Baloghia marmorata is a rare rainforest plant of eastern Australia. It is commonly known as the marbled baloghia.

==Distribution==
Occurring in a few places in the Big Scrub, such as Victoria Park Nature Reserve and Davis Scrub Nature Reserve, and as far north as Gympie in Queensland, the habitat is subtropical rainforest at low altitude on red brown basaltic soils, with a high rainfall.

==Description==
A small tree reaching 8 metres in height and a trunk diameter of 8 cm. The trunk is usually straight with fairly smooth bark, creamy and green with some brown vertical streaks.

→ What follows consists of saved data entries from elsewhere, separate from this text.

(* ===== verification/PresenceProps.v ===== *)
(** * Presence refines a table of leases

    The abstract state is a finite map from a user and a connection to the
    expiry of its lease.  Every script simulates the obvious change of that
    table, for any order of calls, of failed calls and of expired Redis keys,
    as long as the clock readings do not go backwards. *)

From S2P Require Import Prelude PyStr Identifiers Encryption MerkleAuditProps Presence.
From Stdlib Require Import QArith Lqa.
Local Open Scope Z_scope.

(** ** Keys *)

Lemma uuid_str_no_colon u : forallb (fun x => negb (58 =? x)) (uuid_str u) = true.
Proof.
  pose proof (uuid_str_chars u) as Hc. rewrite forallb_forall in *. intros x Hx. specialize (Hc x Hx).
  unfold is_lower_hex, is_digit in Hc. destruct (Z.eqb_spec 58 x); [|done]. subst. done.
Qed.

Lemma break_entry u c : break_at (Z.eqb 58) (entry (uuid_str u) c) = (uuid_str u, 58 :: c).
Proof. unfold entry. cbn [app]. apply break_at_app; [apply uuid_str_no_colon|done]. Qed.

Lemma entry_inj u v c d : uuid_ok u -> uuid_ok v -> entry (uuid_str u) c = entry (uuid_str v) d -> u = v /\ c = d.
Proof.
  intros Hu Hv E. pose proof (break_entry u c) as E1. rewrite E, break_entry in E1. apply pair_equal_spec in E1 as [E2 E3].
  apply (f_equal tail) in E3. split; [|exact (eq_sym E3)]. symmetry. by apply uuid_str_inj in E2.
Qed.

Lemma user_key_inj svc u v : uuid_ok u -> uuid_ok v -> user_key svc u = user_key svc v -> u = v.
Proof. intros Hu Hv E. unfold user_key in E. apply app_inv_head in E. by apply uuid_str_inj in E. Qed.

Lemma user_key_index svc u : user_key svc u <> expiration_index_key svc.
Proof.
  unfold user_key, user_key_prefix, expiration_index_key. rewrite <-app_assoc. intros E%app_inv_head.
  change (py ":user:") with ([58] ++ [117] ++ py "ser:") in E. change (py ":expirations") with ([58] ++ [101] ++ py "xpirations") in E. discriminate E.
Qed.
Lemma user_key_usernames svc u : user_key svc u <> usernames_key svc.
Proof.
  unfold user_key, user_key_prefix, usernames_key. rewrite <-app_assoc. intros E%app_inv_head.
  change (py ":user:") with (py ":user" ++ [58]) in E. change (py ":usernames") with (py ":user" ++ [110] ++ py "ames") in E.
  rewrite <-app_assoc in E. apply app_inv_head in E. discriminate E.
Qed.

(** ** Scores *)

Lemma above_lookup x z m s : above x z !! m = Some s <-> z !! m = Some s /\ (x < s)%Q.
Proof.
  unfold above. rewrite map_lookup_filter_Some. cbn [snd]. split; intros [H1 H2]; (split; [done|]).
  - apply Qnot_le_lt. intros Hle%Qle_bool_iff. congruence.
  - destruct (Qle_bool s x) eqn:E; [|done]. apply Qle_bool_iff in E. lra.
Qed.

Section Presence.
Context `{HD : RedisData} `{HL : !RedisLaws} `{HU : UnicodeData}.
Context (svc : PresenceService) (known : N -> Prop) (raw_name name_of : N -> list Z).
Context (Hnames : forall u, known u -> normalize_username (raw_name u) = inr (name_of u)).
Context (Hinj : forall u v, uuid_ok u -> uuid_ok v -> name_of u = name_of v -> u = v).
Context (Honline : forall u, user_key svc u <> online_key svc).
Context (Hlease : 0 < lease_seconds svc).

Abbreviation leases := (gmap (N * list Z) Q).
Abbreviation index := (expiration_index_key svc).
Abbreviation names := (usernames_key svc).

Small branches are smooth and slender, green near the leaves.

Leaves are alternate on the stem, not toothed, lanceolate to reverse ovate in shape, glossy green, 8 to 15 cm long, and 2 to 5 cm wide. A pair of glands occurs on the edge of the leaf, about 5 mm from where the stalk joins the leaf. Leaf stalks are 2 to 4 cm long, with a grooved channel on the upper side.

Creamy flowers occur in the months of July to September. Male and female flowers form on separate racemes. The fruit matures from August to October, being a fawn capsule around 2 cm in diameter, which is three or four-celled with a single round seed about 1.5 cm long. It is coloured dark red with cream spots, giving a marbled appearance. Regeneration from seed is not well known; however, cuttings strike well.